**Task description**
Transcribe only the lines of the listing below from the one holding "Definition own_at (i" through the one holding "ok_own : holding", inclusive, without any change.

BEGIN Data supplied

(* ===== verification/SatmacInv.v ===== *)
(** The invariant of a SATMAC node, and what its slot handler does.

    A well-formed node whose neighbours' reports are consistent never fails:
    no index leaves an array, no assertion stops it, and it is well formed
    again after every slot. A node that holds a slot gives it up when one
    neighbour reports another owner, and keeps it when all confirm. *)

From S2P Require Import Prelude FiCodec SatmacFi SatmacSlot Satmac.

(** * Computations that return *)

Definition returns {A} (o : outcome A) (P : A -> Prop) : Prop := exists a, o = Ok a /\ P a.

Lemma returns_ok {A} (a : A) (P : A -> Prop) : P a -> returns (Ok a) P.
Proof. intros H. by exists a. Qed.

Lemma returns_bind {A B} (o : outcome A) (f : A -> outcome B) P Q :
  returns o P -> (forall a, P a -> returns (f a) Q) -> returns (obind o f) Q.
Proof. intros (a & -> & Ha) Hf. exact (Hf a Ha). Qed.

Lemma returns_impl {A} (o : outcome A) (P Q : A -> Prop) : returns o P -> (forall a, P a -> Q a) -> returns o Q.
Proof. intros (a & -> & Ha) H. exists a. auto. Qed.

(** * The invariant *)

(** A packet that a well-formed node sends. *)
Definition packet_ok (bytes : list Z) : Prop :=
  exists k sti tags tags', 0 <= k <= 8 /\ 0 < sti < 512 /\ length tags = 512%nat /\ Forall tag_ok tags /\
    FiHeader (2 ^ k) sti tags = Ok (tags', bytes).

(** The states in which the node uses its slot. *)
Definition holding (st : NodeState) : bool :=
  match st with NODE_REQUEST | NODE_WORK_FI | NODE_WORK_ADJ => true | _ => false end.

(** What does not depend on the state of the protocol. *)
Record table_ok (s : TdmaSatmac) : Prop := {
  ok_len : length (collected_fi_ s) = 512%nat;
  ok_tags : Forall tag_ok (collected_fi_ s);
  ok_recv : Forall fi_ok (received_fi_list_ s);
  ok_frame : exists k, 0 <= k <= 8 /\ m_frame_len s = 2 ^ k;
  ok_thr : 1 <= adj_free_threshold_ s;
  ok_sent : Forall packet_ok (sent s);
}.

(** No neighbour calls a slot empty while another one names it in a collision
    there. *)
Definition consistent (l : list Frame_info) : Prop :=
  forall i fi recv fi' recv', fi ∈ l -> fi' ∈ l ->
    slot_describe fi !! i = Some recv -> slot_describe fi' !! i = Some recv' ->
    tg_busy recv = SLOT_COLLISION -> tg_sti recv <> 0 -> tg_sti recv = fi_sti fi' -> tg_sti recv' <> 0.

(** The identifiers that [l] names in a collision in slot [i]. *)
Definition named (i : nat) (l : list Frame_info) (x : Z) : Prop :=
  x <> 0 /\ exists fi recv, fi ∈ l /\ slot_describe fi !! i = Some recv /\ tg_busy recv = SLOT_COLLISION /\ tg_sti recv = x.

Lemma consistent_reports i l : consistent l -> Forall fi_ok l -> reports_ok i l (named i l).
Proof.
  intros Hc Hok fi recv Hfi Hr. rewrite Forall_forall in Hok. destruct (Hok fi Hfi) as (_ & _ & Hrecv).
  pose proof (Forall_lookup_1 _ _ _ _ Hrecv Hr) as (_ & _ & Hp). split; [done|]. split.
  - intros H0 (Hx & fi' & recv' & Hfi' & Hr' & Hb & Hs). eapply (Hc i fi' recv' fi recv); eauto. by rewrite Hs.
  - intros Hb Hs. split; [done|]. by exists fi, recv.
Qed.

Lemma fade_elem t l fi : fi ∈ fade_received_fi_list t l ->
  exists fi0, fi0 ∈ l /\ fi = fi0 <| fi_remain_time ::= fun r => r - t |>.
Proof.
  unfold fade_received_fi_list. rewrite list_elem_of_filter, list_elem_of_fmap. intros [_ (fi0 & -> & H)]. by exists fi0.
Qed.

Lemma fade_keeps l fi : fi ∈ l -> 1 < fi_remain_time fi ->
  fi <| fi_remain_time ::= fun r => r - 1 |> ∈ fade_received_fi_list 1 l.
Proof.
  intros Hfi Hr. unfold fade_received_fi_list. rewrite list_elem_of_filter, list_elem_of_fmap. split; [|by exists fi].
  cbn. lia.
Qed.

Lemma fade_ok t l : Forall fi_ok l -> Forall fi_ok (fade_received_fi_list t l).
Proof. rewrite !Forall_forall. intros H fi (fi0 & Hin & ->)%fade_elem. exact (H fi0 Hin). Qed.

Lemma fade_consistent t l : consistent l -> consistent (fade_received_fi_list t l).
Proof.
  intros H i fi recv fi' recv' (f & Hf & ->)%fade_elem (f' & Hf' & ->)%fade_elem. exact (H i f recv f' recv' Hf Hf').
Qed.

Section Invariant.
Context (at_ : satmac_attr) (GetInteger : Z -> Z -> Z -> Z).

(** The node announces slot [i] as its own. *)
Definition own_at (i : Z) (l : list slot_tag) : Prop :=
  exists tag, l !! Z.to_nat i = Some tag /\ tg_sti tag = global_sti at_ /\ tg_busy tag = SLOT_1HOP.

Record node_ok (s : TdmaSatmac) : Prop := {
  ok_table : table_ok s;
  ok_slot : 0 <= slot_num_ s < m_frame_len s;
  ok_own : holding (node_state_ s) = true -> own_at (slot_num_ s) (collected_fi_ s);
  ok_cand : node_state_ s = NODE_WORK_ADJ ->
    0 <= slot_adj_candidate_ s < m_frame_len s /\ slot_adj_candidate_ s <> slot_num_ s /\
    own_at (slot_adj_candidate_ s) (collected_fi_ s);
}.

(** The attributes: identifiers have nine bits, the table remembers slots
    (the default), the random choice is not in its test mode, frame lengths
    are adapted between bounds that fit the table. *)
Record attr_ok : Prop := {
  at_id : 0 < global_sti at_ < 512;
  at_memory : slot_memory_ at_ = true;
  at_switch : choose_bch_random_switch_ at_ <> 2;
  at_frame : adj_frame_ena_ at_ = true;
  at_lower : 1 <= adj_frame_lower_bound_ at_;
  at_upper : adj_frame_upper_bound_ at_ <= 256;
  (** a uniform random variable returns a value of its range *)
  at_random : forall k lo hi, lo <= hi -> lo <= GetInteger k lo hi <= hi;
}.
Context (Hat : attr_ok).

Lemma id_nonzero : global_sti at_ <> 0.
Proof using Hat. pose proof (at_id Hat). lia. Qed.

Lemma frame_range s : table_ok s -> 1 <= m_frame_len s <= 256.
Proof using.
  intros [_ _ _ (k & Hk & ->) _ _]. pose proof (Z.pow_le_mono_r 2 k 8 ltac:(lia) ltac:(lia)).
  pose proof (Z.pow_pos_nonneg 2 k ltac:(lia) ltac:(lia)). change (2 ^ 8) with 256 in *. lia.
Qed.

Lemma table_lookup s i : table_ok s -> 0 <= i < 512 ->
  exists tag, collected_fi_ s !! Z.to_nat i = Some tag /\ tag_ok tag.
Proof using.
  intros Hs Hi. destruct (lookup_lt_is_Some_2 (collected_fi_ s) (Z.to_nat i)) as [tag Ht]; [rewrite (ok_len s Hs); lia|].
  exists tag. split; [done|]. eapply Forall_lookup_1; [apply (ok_tags s Hs)|done].
Qed.

Lemma read_slot_eq l i tag : 0 <= i -> l !! Z.to_nat i = Some tag -> read_slot l i = Ok tag.
Proof using. intros Hi Hl. unfold read_slot. rewrite (proj2 (Z.ltb_ge _ _)) by lia. by rewrite Hl. Qed.

Lemma set_slot_eq i f s tag : 0 <= i -> collected_fi_ s !! Z.to_nat i = Some tag ->
  set_slot i f s = Ok (s <| collected_fi_ := <[Z.to_nat i := f tag]> (collected_fi_ s) |>).
Proof using. intros Hi Hl. unfold set_slot, update_slot. by rewrite (read_slot_eq _ _ _ Hi Hl). Qed.

(** The table with one slot changed. *)
Definition with_slot (i : Z) (tag : slot_tag) (s : TdmaSatmac) : TdmaSatmac :=
  s <| collected_fi_ := <[Z.to_nat i := tag]> (collected_fi_ s) |>.

Lemma with_slot_ok i tag s : table_ok s -> tag_ok tag -> table_ok (with_slot i tag s).
Proof using.
  intros [] Ht. constructor; cbn; try done; [by rewrite length_insert|]. by apply Forall_insert.
Qed.

Lemma own_tag_ok tag : tag_ok (own_tag at_ tag).
Proof using Hat. pose proof (at_id Hat). unfold tag_ok. cbn. unfold SLOT_1HOP, SLOT_FREE. lia. Qed.
Lemma free_tag_ok b tag : tag_ok (free_tag b tag).
Proof using. unfold tag_ok. cbn. unfold SLOT_FREE. lia. Qed.

Lemma own_at_insert i tag s : 0 <= i < 512 -> table_ok s -> own_at i (collected_fi_ (with_slot i (own_tag at_ tag) s)).
Proof using.
  intros Hi Hs. exists (own_tag at_ tag). cbn. rewrite list_lookup_insert_eq by (rewrite (ok_len s Hs); lia). done.
Qed.

Lemma own_at_other i j tag l : 0 <= i -> 0 <= j -> i <> j -> own_at i l -> own_at i (<[Z.to_nat j := tag]> l).
Proof using. intros Hi Hj Hne (t & Ht & H). exists t. rewrite list_lookup_insert_ne by lia. done. Qed.

Lemma slot_valid_own X tag : owned at_ X tag -> slot_valid at_ tag = true ->
  tg_sti tag = global_sti at_ /\ tg_busy tag = SLOT_1HOP /\ tg_locker tag = false.
Proof using.
  intros (_ & H0 & Hl & _). unfold slot_valid. rewrite (proj2 (Z.eqb_neq _ _) H0), orb_false_r, andb_true_iff.
  intros [Hs Hb]. apply Z.eqb_eq in Hs. split_and!; [done|lia|auto].
Qed.

(** * The operations *)

Lemma synthesize_returns s : table_ok s ->
  exists m l, synthesize at_ s = Ok (s <| m_frame_len := m |> <| collected_fi_ := l |>) /\
    table_ok (s <| m_frame_len := m |> <| collected_fi_ := l |>) /\ m_frame_len s <= m.
Proof using Hat.
  intros [Hl Ht Hr (k & Hk & Em) Hthr Hsent]. unfold synthesize. rewrite Em.
  destruct (synthesize_ok at_ id_nonzero (bool_decide (node_state_ s = NODE_LISTEN)) (slot_num_ s) (slot_adj_candidate_ s) k
    (received_fi_list_ s) (collected_fi_ s) Hl Ht Hk Hr) as (k' & l' & -> & Hl' & Ht' & Hk' & _).
  exists (2 ^ k'), l'. split; [done|]. split; [|apply Z.pow_le_mono_r; lia].
  constructor; cbn; try done. exists k'. split; [lia|done].
Qed.
Lemma lone_start k thr cand lock backoff flag : 0 <= k <= 8 -> 1 <= thr ->
  exists n s', Z.of_nat n <= 3 * 2 ^ k + 1 /\ run n (Start (2 ^ k) thr cand lock backoff flag) = Ok s' /\ working s'.
Proof using Hat.
  intros Hk Ht. pose proof (pow2_8 k Hk) as Hp. set (s := Start _ _ _ _ _ _). assert (node_ok at_ s) as Hs by by apply Start_ok.
  assert (slot_count_ (begin_slot s) = slot_num_ s) as He by done.
  assert (slotHandler at_ GetInteger s = Ok (init_step (begin_slot s <| frame_count_ ::= Z.succ |>))) as E.
  { by rewrite slotHandler_own. }
  set (s1 := init_step _) in E. destruct (begin_slot_ok at_ s Hs) as [Hb _].
  assert (node_ok at_ s1) as Hs1.
  { constructor; try done; [|apply (ok_slot _ _ Hb)]. eapply table_ok_same; [apply Hb|done..]. }
  destruct (lone_listening s1 Hs1) as (n & s2 & Hn & E2 & Hw); [done|done|done|].
  exists (S n), s2. change (m_frame_len s1) with (2 ^ k) in Hn. split; [lia|]. split; [|done]. cbn [run]. by rewrite E.
Qed.
End Runs.
(* ===== verification/TdmaQueue.v ===== *)
(** The data queue of a SATMAC node (src/ns3/satmac/model/tdma-mac-queue.cc)
    and the sending of its packets in the rest of a slot (tdma-satmac.cc:
    [StartTransmission], [SendPacketDown], [SendFiDown] over the simple
    channel).

    Time is in nanoseconds, except where the source works in microseconds.
    Packets and the transmission time of a number of bytes belong to the
    simulator and are parameters. [now] stands for [Simulator::Now ()]. *)

From S2P Require Import Prelude.

Section Queue.
Context {Packet : Type} `{EqDecision Packet} (PacketSize : Packet -> Z).
Context {Hdr : Type}.

(** * The queue *)

Record Item := { packet : Packet; hdr : Hdr; tstamp : Z }.

Record TdmaMacQueue := {
  m_queue : list Item;
  m_size : Z;
  m_maxSize : Z;
  m_maxDelay : Z;
  m_count : Z;
  dropped : list Packet;     (* the calls of m_txDropCallback, oldest first *)
}.
#[export] Instance eta_TdmaMacQueue : Eta TdmaMacQueue := fun r =>
  Build_TdmaMacQueue (m_queue r) (m_size r) (m_maxSize r) (m_maxDelay r) (m_count r) (dropped r).

(** The packet may still be sent. *)
Definition fresh (now : Z) (delay : Z) (i : Item) : bool := now <? tstamp i + delay.

Definition Cleanup (now : Z) (q : TdmaMacQueue) : TdmaMacQueue :=
  match m_queue q with
  | [] => q
  | _ =>
      let late := filter (fun i => fresh now (m_maxDelay q) i = false) (m_queue q) in
      q <| m_queue ::= filter (fun i => fresh now (m_maxDelay q) i = true) |>
        <| m_count ::= fun c => u32 (c + Z.of_nat (length late)) |>
        <| dropped ::= fun d => d ++ (packet <$> late) |>
        <| m_size ::= fun s => u32 (s - Z.of_nat (length late)) |>
  end.
(* ===== verification/Mbr.v ===== *)
(** The neighbour discovery of multi-hop broadcast routing (src/ns3/
    mbr-neighbor/model/): the hello packet (mbr-header.cc), the table of
    neighbours with its expiry (neighbor.cc) and the application that sends a
    hello in every interval and feeds received ones into the table
    (mbr-neighbor-app.cc).

    Addresses, the byte order of the buffer, the road map and the sets of
    geohash cells belong to other modules; they are the interface
    [MbrPlatform]. Times are integers (nanoseconds). A position is kept as the
    bit pattern of the [float] that the hello carries: storing it in a
    [double] loses nothing. *)

From S2P Require Import Prelude.

Class MbrPlatform := {
  Ipv4Address : Type;
  ip_eq_dec :: EqDecision Ipv4Address;
  Ipv4Address_default : Ipv4Address;
  ip_WriteTo : Ipv4Address -> list Z;
  ip_ReadFrom : list Z -> Ipv4Address;
  Mac48Address : Type;
  mac_eq_dec :: EqDecision Mac48Address;
  Mac48Address_default : Mac48Address;
  CopyFrom : list Z -> Mac48Address;
  CopyTo : Mac48Address -> list Z;
  WriteHtonU32 : Z -> list Z;
  ReadNtohU32 : list Z -> Z;
  WriteHtonU64 : Z -> list Z;
  ReadNtohU64 : list Z -> Z;
  GeoHashSetCoordinate : Type;
  sx : GeoHashSetCoordinate -> Z;
  sy : GeoHashSetCoordinate -> Z;
  geohashset : GeoHashSetCoordinate -> Z -> Z -> Z;
  sumoCartesian2GPS : Z * Z -> Z * Z;       (* longitude, latitude *)
  sumoCartesian2Geohash : Z * Z -> Z;
}.

(** What has been written is read back; addresses of hardware are six bytes. *)
Class MbrPlatformLaws (P : MbrPlatform) : Prop := {
  ip_WriteTo_length : forall a, length (ip_WriteTo a) = 4%nat;
  ip_ReadFrom_WriteTo : forall a, ip_ReadFrom (ip_WriteTo a) = a;
  CopyTo_length : forall m, length (CopyTo m) = 6%nat;
  CopyFrom_CopyTo : forall m, CopyFrom (CopyTo m) = m;
  WriteHtonU32_length : forall x, length (WriteHtonU32 x) = 4%nat;
  ReadNtohU32_Write : forall x, in_u32 x -> ReadNtohU32 (WriteHtonU32 x) = x;
  WriteHtonU64_length : forall x, length (WriteHtonU64 x) = 8%nat;
  ReadNtohU64_Write : forall x, in_u64 x -> ReadNtohU64 (WriteHtonU64 x) = x;
}.

Section Mbr.
Context `{P : MbrPlatform}.

(** * The hello packet *)

Record MbrHeader := {
  m_flags : Z;          (* u8 *)
  m_prefixSize : Z;     (* u8 *)
  m_hopCount : Z;       (* u8 *)
  m_dst : Ipv4Address;
  m_dstSeqNo : Z;       (* u32 *)
  m_origin : Ipv4Address;
  m_lifeTime : Z;       (* u32, milliseconds *)
  m_geohash : Z;        (* u64 *)
  m_mac : list Z;       (* six bytes *)
  m_direction : Z;      (* u16 *)
  m_latitude : Z;       (* float, as its bits *)
  m_longitude : Z;
}.
#[export] Instance eta_MbrHeader : Eta MbrHeader := fun r =>
  Build_MbrHeader (m_flags r) (m_prefixSize r) (m_hopCount r) (m_dst r) (m_dstSeqNo r) (m_origin r) (m_lifeTime r)
    (m_geohash r) (m_mac r) (m_direction r) (m_latitude r) (m_longitude r).

(** The constructor; times are in nanoseconds. *)
Definition new_MbrHeader (prefixSize hopCount : Z) (dst : Ipv4Address) (dstSeqNo : Z) (origin : Ipv4Address) (lifeTime geohash : Z)
    (mac : list Z) (direction latitude longitude : Z) : MbrHeader :=
  {| m_flags := 0; m_prefixSize := prefixSize; m_hopCount := hopCount; m_dst := dst; m_dstSeqNo := dstSeqNo; m_origin := origin;
     m_lifeTime := u32 (lifeTime / 1000000); m_geohash := geohash; m_mac := take 6 mac; m_direction := direction;
     m_latitude := latitude; m_longitude := longitude |}.

Definition GetSerializedSize : Z := 41.

Definition Serialize (h : MbrHeader) : list Z :=
  [m_flags h; m_prefixSize h; m_hopCount h] ++ ip_WriteTo (m_dst h) ++ WriteHtonU32 (m_dstSeqNo h) ++ ip_WriteTo (m_origin h) ++
  WriteHtonU32 (m_lifeTime h) ++ WriteHtonU64 (m_geohash h) ++ m_mac h ++ WriteHtonU32 (m_latitude h) ++ WriteHtonU32 (m_longitude h).

(** Reading [n] bytes; behind the end of the buffer is [Oops]. *)
Definition read_bytes (n : nat) {A} (f : list Z -> A) (i : list Z) : outcome (A * list Z) :=
  if (length i <? n)%nat then Oops else Ok (f (take n i), drop n i).
Definition ReadU8 : list Z -> outcome (Z * list Z) := read_bytes 1 (fun l => nth 0 l 0).

(** Into the header [h0]: the direction is not in the packet. *)
Definition Deserialize (h0 : MbrHeader) (start : list Z) : outcome (MbrHeader * Z) :=
  obind (ReadU8 start) (fun '(flags, i) =>
  obind (ReadU8 i) (fun '(prefixSize, i) =>
  obind (ReadU8 i) (fun '(hopCount, i) =>
  obind (read_bytes 4 ip_ReadFrom i) (fun '(dst, i) =>
  obind (read_bytes 4 ReadNtohU32 i) (fun '(dstSeqNo, i) =>
  obind (read_bytes 4 ip_ReadFrom i) (fun '(origin, i) =>
  obind (read_bytes 4 ReadNtohU32 i) (fun '(lifeTime, i) =>
  obind (read_bytes 8 ReadNtohU64 i) (fun '(geohash, i) =>
  obind (read_bytes 6 (fun l => l) i) (fun '(mac, i) =>
  obind (read_bytes 4 ReadNtohU32 i) (fun '(t1, i) =>
  obind (read_bytes 4 ReadNtohU32 i) (fun '(t2, i) =>
  let dist := Z.of_nat (length start) - Z.of_nat (length i) in
  if dist =? GetSerializedSize then
    Ok ({| m_flags := flags; m_prefixSize := prefixSize; m_hopCount := hopCount; m_dst := dst; m_dstSeqNo := dstSeqNo;
           m_origin := origin; m_lifeTime := lifeTime; m_geohash := geohash; m_mac := mac; m_direction := m_direction h0;
           m_latitude := t1; m_longitude := t2 |}, dist)
  else Oops))))))))))).

Definition SetLifeTime (t : Z) (h : MbrHeader) : MbrHeader := h <| m_lifeTime := u32 (t / 1000000) |>.
Definition GetLifeTime (h : MbrHeader) : Z := m_lifeTime h * 1000000.
Definition SetAckRequired (f : bool) (h : MbrHeader) : MbrHeader :=
  if f then h <| m_flags ::= fun x => x .| (1 .<< 6) |> else h <| m_flags ::= fun x => clr x (1 .<< 6) |>.
Definition GetAckRequired (h : MbrHeader) : bool := has (m_flags h) (1 .<< 6).
Definition SetHello (origin : Ipv4Address) (srcSeqNo lifetime : Z) (h : MbrHeader) : MbrHeader :=
  h <| m_flags := 0 |> <| m_prefixSize := 0 |> <| m_hopCount := 0 |> <| m_dst := origin |> <| m_dstSeqNo := srcSeqNo |>
    <| m_origin := origin |> <| m_lifeTime := u32 (lifetime / 1000000) |>.
(** [operator==]: geohash, hardware address and position do not count. *)
Definition MbrHeader_eq (h o : MbrHeader) : bool :=
  (m_flags h =? m_flags o) && (m_prefixSize h =? m_prefixSize o) && (m_hopCount h =? m_hopCount o) &&
  bool_decide (m_dst h = m_dst o) && (m_dstSeqNo h =? m_dstSeqNo o) && bool_decide (m_origin h = m_origin o) &&
  (m_lifeTime h =? m_lifeTime o).

(** * The table of neighbours *)

Record Neighbor := {
  m_ipAddress : Ipv4Address;
  m_hardwareAddress : Mac48Address;
  m_expireTime : Z;
  m_settingTime : Z;
  close : bool;
  nb_geohash : Z;
  nb_direction : Z;
  m_x : Z;
  m_y : Z;
}.
#[export] Instance eta_Neighbor : Eta Neighbor := fun r =>
  Build_Neighbor (m_ipAddress r) (m_hardwareAddress r) (m_expireTime r) (m_settingTime r) (close r) (nb_geohash r)
    (nb_direction r) (m_x r) (m_y r).

(** [m_ntimer]: when the timer will run [Purge]. *)
Record Neighbors := {
  delay : Z;
  m_ntimer : option Z;
  m_nb : list Neighbor;
}.
#[export] Instance eta_Neighbors : Eta Neighbors := fun r => Build_Neighbors (delay r) (m_ntimer r) (m_nb r).

Definition new_Neighbors (delay : Z) : Neighbors := {| delay := delay; m_ntimer := None; m_nb := [] |}.
Definition new_Neighbor (ip : Ipv4Address) (mac : Mac48Address) (t sett geohash direction x y : Z) : Neighbor :=
  {| m_ipAddress := ip; m_hardwareAddress := mac; m_expireTime := t; m_settingTime := sett; close := false;
     nb_geohash := geohash; nb_direction := direction; m_x := x; m_y := y |}.

(** [now] is [Simulator::Now ()]. *)
Definition CloseNeighbor (now : Z) (nb : Neighbor) : bool := (m_expireTime nb <? now) || close nb.

Definition ScheduleTimer (now : Z) (t : Neighbors) : Neighbors := t <| m_ntimer := Some (now + delay t) |>.

Definition Purge (now : Z) (t : Neighbors) : Neighbors :=
  if bool_decide (m_nb t = []) then t
  else ScheduleTimer now (t <| m_nb ::= filter (fun nb => CloseNeighbor now nb = false) |>).

Definition Clear (t : Neighbors) : Neighbors := t <| m_nb := [] |>.

(** The loop of [Update] over the entries; [None]: there is no such entry. *)
Fixpoint update_entry (addr : Ipv4Address) (f : Neighbor -> Neighbor) (l : list Neighbor) : option (list Neighbor) :=
  match l with
  | [] => None
  | i :: l => if decide (m_ipAddress i = addr) then Some (f i :: l) else cons i <$> update_entry addr f l
  end.

Definition Update (now : Z) (addr : Ipv4Address) (expire : Z) (mac : list Z) (geohash direction x y : Z) (t : Neighbors) : Neighbors :=
  let tempmac := CopyFrom mac in
  match update_entry addr (fun i =>
          let i := i <| m_expireTime ::= Z.max (expire + now) |> <| m_settingTime := now |> in
          let i := if decide (m_hardwareAddress i = Mac48Address_default) then i <| m_hardwareAddress := tempmac |> else i in
          i <| m_x := x |> <| m_y := y |>) (m_nb t) with
  | Some l => t <| m_nb := l |>
  | None => Purge now (t <| m_nb ::= fun l => l ++ [new_Neighbor addr tempmac (expire + now) now geohash direction x y] |>)
  end.

Definition find_ip (addr : Ipv4Address) (t : Neighbors) : option Neighbor :=
  snd <$> list_find (fun i => m_ipAddress i = addr) (m_nb t).

Definition IsNeighbor (now : Z) (addr : Ipv4Address) (t : Neighbors) : bool * Neighbors :=
  let t := Purge now t in (bool_decide (is_Some (find_ip addr t)), t).
Definition GetExpireTime (now : Z) (addr : Ipv4Address) (t : Neighbors) : Z * Neighbors :=
  let t := Purge now t in (from_option (fun i => m_expireTime i - now) 0 (find_ip addr t), t).
Definition GetSettingTime (now : Z) (addr : Ipv4Address) (t : Neighbors) : Z * Neighbors :=
  let t := Purge now t in (from_option m_settingTime 0 (find_ip addr t), t).

(** The result and, when there is one, the position. *)
Definition GetGeohashFromMacInNb (now : Z) (mac : list Z) (t : Neighbors) : (Z * option (Z * Z)) * Neighbors :=
  let t := Purge now t in
  (match snd <$> list_find (fun i => m_hardwareAddress i = CopyFrom mac) (m_nb t) with
   | Some i => (nb_geohash i, Some (m_x i, m_y i))
   | None => (0, None)
   end, t).
(** [NS_ASSERT (m_geohash > 0)]. *)
Definition GetGeohashFromIpInNb (now : Z) (ip : Ipv4Address) (t : Neighbors)
  : outcome ((Z * option (Z * Z * list Z)) * Neighbors) :=
  let t := Purge now t in
  match find_ip ip t with
  | Some i => if 0 <? nb_geohash i then Ok ((nb_geohash i, Some (m_x i, m_y i, CopyTo (m_hardwareAddress i))), t) else Oops
  | None => Ok ((0, None), t)
  end.
(** The bits of [-1] as a [float]. *)
Definition float_minus_one : Z := 0xBF800000.
Definition GetGPSPositionFromIp (now : Z) (ip : Ipv4Address) (t : Neighbors) : (Z * Z) * Neighbors :=
  let t := Purge now t in (from_option (fun i => (m_x i, m_y i)) (float_minus_one, float_minus_one) (find_ip ip t), t).
Definition GetMacFromIp (now : Z) (ip : Ipv4Address) (t : Neighbors) : option Mac48Address * Neighbors :=
  let t := Purge now t in (m_hardwareAddress <$> find_ip ip t, t).
Definition NeighborEmpty (t : Neighbors) : bool := bool_decide (m_nb t = []).
Definition GetEntryUpdateTime (ip : Ipv4Address) (t : Neighbors) : Z := from_option m_settingTime 0 (find_ip ip t).
Definition GetTableSize (t : Neighbors) : Z := Z.of_nat (length (m_nb t)).
(** An index outside the table is [None]. *)
Definition GetGPSPosition (i : nat) (t : Neighbors) : option (Z * Z) := (fun nb => (m_x nb, m_y nb)) <$> m_nb t !! i.
Definition GetIp (i : nat) (t : Neighbors) : option Ipv4Address := m_ipAddress <$> m_nb t !! i.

END Data supplied

**Solved exercise**
Definition own_at (i : Z) (l : list slot_tag) : Prop :=
  exists tag, l !! Z.to_nat i = Some tag /\ tg_sti tag = global_sti at_ /\ tg_busy tag = SLOT_1HOP.

Record node_ok (s : TdmaSatmac) : Prop := {
  ok_table : table_ok s;
  ok_slot : 0 <= slot_num_ s < m_frame_len s;
  ok_own : holding (node_state_ s) = true -> own_at (slot_num_ s) (collected_fi_ s);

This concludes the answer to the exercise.